GIVEN DATA:
※

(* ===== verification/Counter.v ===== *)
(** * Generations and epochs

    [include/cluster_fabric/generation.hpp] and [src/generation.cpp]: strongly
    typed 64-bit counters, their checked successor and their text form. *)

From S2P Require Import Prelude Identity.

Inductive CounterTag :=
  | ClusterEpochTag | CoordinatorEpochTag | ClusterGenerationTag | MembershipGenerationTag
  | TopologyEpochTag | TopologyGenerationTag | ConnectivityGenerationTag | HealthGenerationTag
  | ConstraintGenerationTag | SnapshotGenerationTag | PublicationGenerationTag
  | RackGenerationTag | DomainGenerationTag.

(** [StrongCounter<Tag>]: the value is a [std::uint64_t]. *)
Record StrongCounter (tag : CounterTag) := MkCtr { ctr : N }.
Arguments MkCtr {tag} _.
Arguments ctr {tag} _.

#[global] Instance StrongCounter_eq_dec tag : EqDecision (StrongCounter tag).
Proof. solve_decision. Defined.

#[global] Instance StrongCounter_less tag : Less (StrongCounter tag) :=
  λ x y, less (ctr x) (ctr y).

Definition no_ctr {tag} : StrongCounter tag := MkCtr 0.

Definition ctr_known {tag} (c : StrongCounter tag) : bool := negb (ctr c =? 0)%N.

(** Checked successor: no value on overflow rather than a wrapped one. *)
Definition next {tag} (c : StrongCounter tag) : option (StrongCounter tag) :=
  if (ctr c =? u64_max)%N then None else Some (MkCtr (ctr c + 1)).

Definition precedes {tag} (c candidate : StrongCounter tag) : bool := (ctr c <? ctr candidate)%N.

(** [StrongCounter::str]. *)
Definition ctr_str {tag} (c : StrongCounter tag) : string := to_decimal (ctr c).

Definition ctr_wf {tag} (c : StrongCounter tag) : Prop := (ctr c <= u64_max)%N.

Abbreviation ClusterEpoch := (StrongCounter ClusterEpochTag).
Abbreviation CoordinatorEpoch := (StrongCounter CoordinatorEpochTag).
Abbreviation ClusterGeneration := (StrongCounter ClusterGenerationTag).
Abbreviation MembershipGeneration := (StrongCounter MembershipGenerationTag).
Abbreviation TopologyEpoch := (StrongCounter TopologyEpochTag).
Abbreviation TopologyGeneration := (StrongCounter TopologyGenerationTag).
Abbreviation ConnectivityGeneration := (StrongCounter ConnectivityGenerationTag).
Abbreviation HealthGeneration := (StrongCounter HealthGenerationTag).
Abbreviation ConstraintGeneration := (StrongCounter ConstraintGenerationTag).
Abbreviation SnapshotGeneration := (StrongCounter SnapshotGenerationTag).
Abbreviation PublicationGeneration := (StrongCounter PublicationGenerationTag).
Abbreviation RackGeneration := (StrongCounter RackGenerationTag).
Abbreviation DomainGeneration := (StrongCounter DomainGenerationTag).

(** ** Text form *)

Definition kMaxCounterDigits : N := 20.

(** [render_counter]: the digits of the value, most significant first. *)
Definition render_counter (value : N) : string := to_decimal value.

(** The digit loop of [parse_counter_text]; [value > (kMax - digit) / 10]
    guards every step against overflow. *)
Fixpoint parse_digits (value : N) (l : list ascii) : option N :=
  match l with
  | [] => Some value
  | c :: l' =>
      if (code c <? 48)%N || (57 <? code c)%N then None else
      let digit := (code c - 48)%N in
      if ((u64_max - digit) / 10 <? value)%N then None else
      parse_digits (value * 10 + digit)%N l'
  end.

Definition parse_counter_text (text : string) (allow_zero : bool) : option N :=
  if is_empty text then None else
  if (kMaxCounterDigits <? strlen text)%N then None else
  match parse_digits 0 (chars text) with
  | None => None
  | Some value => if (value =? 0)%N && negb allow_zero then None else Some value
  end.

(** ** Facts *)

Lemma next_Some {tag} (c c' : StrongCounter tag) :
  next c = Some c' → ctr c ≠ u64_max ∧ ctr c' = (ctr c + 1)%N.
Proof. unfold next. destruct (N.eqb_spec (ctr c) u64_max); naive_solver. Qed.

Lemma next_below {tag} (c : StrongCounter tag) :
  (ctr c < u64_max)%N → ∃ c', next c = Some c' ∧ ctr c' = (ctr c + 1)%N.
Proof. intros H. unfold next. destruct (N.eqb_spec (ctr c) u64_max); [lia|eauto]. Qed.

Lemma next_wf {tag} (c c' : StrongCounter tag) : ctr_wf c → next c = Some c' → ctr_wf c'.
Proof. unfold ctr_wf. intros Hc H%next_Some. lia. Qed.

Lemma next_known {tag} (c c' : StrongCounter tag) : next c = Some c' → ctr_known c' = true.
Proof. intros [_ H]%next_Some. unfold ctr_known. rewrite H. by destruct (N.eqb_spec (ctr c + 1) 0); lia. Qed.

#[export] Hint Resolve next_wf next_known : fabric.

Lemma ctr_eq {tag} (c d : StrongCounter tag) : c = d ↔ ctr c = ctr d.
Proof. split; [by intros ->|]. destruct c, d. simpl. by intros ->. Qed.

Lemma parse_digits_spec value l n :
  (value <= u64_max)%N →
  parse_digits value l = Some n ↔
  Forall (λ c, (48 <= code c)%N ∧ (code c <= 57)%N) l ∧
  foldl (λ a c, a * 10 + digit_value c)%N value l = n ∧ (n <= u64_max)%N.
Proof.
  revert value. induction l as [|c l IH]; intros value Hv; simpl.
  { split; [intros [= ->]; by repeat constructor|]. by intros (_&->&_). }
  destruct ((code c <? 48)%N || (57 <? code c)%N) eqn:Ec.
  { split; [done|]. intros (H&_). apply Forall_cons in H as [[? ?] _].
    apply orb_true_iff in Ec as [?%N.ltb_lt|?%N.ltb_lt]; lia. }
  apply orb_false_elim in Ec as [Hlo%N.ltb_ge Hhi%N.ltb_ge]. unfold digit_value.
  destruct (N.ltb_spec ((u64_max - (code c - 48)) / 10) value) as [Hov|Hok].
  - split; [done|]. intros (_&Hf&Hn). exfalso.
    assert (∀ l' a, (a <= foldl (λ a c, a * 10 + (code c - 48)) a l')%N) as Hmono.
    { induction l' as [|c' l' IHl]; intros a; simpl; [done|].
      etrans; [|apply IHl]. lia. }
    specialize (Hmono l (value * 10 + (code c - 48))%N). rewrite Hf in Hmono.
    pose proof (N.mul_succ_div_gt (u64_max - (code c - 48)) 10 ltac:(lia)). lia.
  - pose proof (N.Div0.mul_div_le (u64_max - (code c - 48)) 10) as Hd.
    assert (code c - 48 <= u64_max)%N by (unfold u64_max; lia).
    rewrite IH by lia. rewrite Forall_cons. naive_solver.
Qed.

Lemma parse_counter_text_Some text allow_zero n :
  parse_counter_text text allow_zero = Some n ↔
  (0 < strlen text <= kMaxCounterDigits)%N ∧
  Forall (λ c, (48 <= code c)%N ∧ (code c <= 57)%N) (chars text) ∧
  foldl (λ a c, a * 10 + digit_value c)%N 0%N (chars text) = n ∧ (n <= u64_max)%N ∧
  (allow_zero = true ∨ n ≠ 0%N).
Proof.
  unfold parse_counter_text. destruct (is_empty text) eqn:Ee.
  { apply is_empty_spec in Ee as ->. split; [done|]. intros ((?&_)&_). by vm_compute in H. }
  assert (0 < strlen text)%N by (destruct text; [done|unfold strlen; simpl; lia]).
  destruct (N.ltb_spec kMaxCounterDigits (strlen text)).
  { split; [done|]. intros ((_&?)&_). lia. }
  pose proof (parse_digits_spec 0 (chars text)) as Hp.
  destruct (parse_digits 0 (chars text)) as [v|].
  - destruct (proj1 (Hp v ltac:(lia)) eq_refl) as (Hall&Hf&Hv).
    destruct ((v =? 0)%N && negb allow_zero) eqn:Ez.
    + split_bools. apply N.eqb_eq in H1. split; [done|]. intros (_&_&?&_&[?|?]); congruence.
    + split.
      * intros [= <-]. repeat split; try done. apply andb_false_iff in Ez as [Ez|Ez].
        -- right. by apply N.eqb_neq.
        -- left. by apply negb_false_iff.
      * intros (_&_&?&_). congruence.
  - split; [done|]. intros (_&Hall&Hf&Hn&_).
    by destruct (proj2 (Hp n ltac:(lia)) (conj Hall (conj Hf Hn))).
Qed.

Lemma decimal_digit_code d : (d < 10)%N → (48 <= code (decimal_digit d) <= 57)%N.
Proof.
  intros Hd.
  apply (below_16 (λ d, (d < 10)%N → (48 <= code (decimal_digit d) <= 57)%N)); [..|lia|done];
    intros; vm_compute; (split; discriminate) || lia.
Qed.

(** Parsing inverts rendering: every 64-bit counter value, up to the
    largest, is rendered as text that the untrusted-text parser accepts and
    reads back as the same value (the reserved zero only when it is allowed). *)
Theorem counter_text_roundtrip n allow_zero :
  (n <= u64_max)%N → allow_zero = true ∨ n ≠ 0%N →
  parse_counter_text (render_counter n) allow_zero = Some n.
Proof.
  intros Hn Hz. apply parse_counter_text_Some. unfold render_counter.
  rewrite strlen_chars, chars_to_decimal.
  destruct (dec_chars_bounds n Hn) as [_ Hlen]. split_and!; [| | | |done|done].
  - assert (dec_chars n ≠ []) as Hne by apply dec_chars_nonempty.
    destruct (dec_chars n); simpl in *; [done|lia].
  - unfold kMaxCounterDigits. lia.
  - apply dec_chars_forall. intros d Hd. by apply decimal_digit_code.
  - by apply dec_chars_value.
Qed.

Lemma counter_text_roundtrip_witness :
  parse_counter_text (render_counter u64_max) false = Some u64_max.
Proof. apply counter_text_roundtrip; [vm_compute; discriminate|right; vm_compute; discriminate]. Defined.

※

WHAT TO PRODUCE:
Set down the lines above as they stand, starting with the first line and ending with the line that contains "SnapshotGenerationTag | PublicationGenerationTag".

ANSWER TO THIS PROBLEM:
(* ===== verification/Counter.v ===== *)
(** * Generations and epochs

    [include/cluster_fabric/generation.hpp] and [src/generation.cpp]: strongly
    typed 64-bit counters, their checked successor and their text form. *)

From S2P Require Import Prelude Identity.

Inductive CounterTag :=
  | ClusterEpochTag | CoordinatorEpochTag | ClusterGenerationTag | MembershipGenerationTag
  | TopologyEpochTag | TopologyGenerationTag | ConnectivityGenerationTag | HealthGenerationTag
  | ConstraintGenerationTag | SnapshotGenerationTag | PublicationGenerationTag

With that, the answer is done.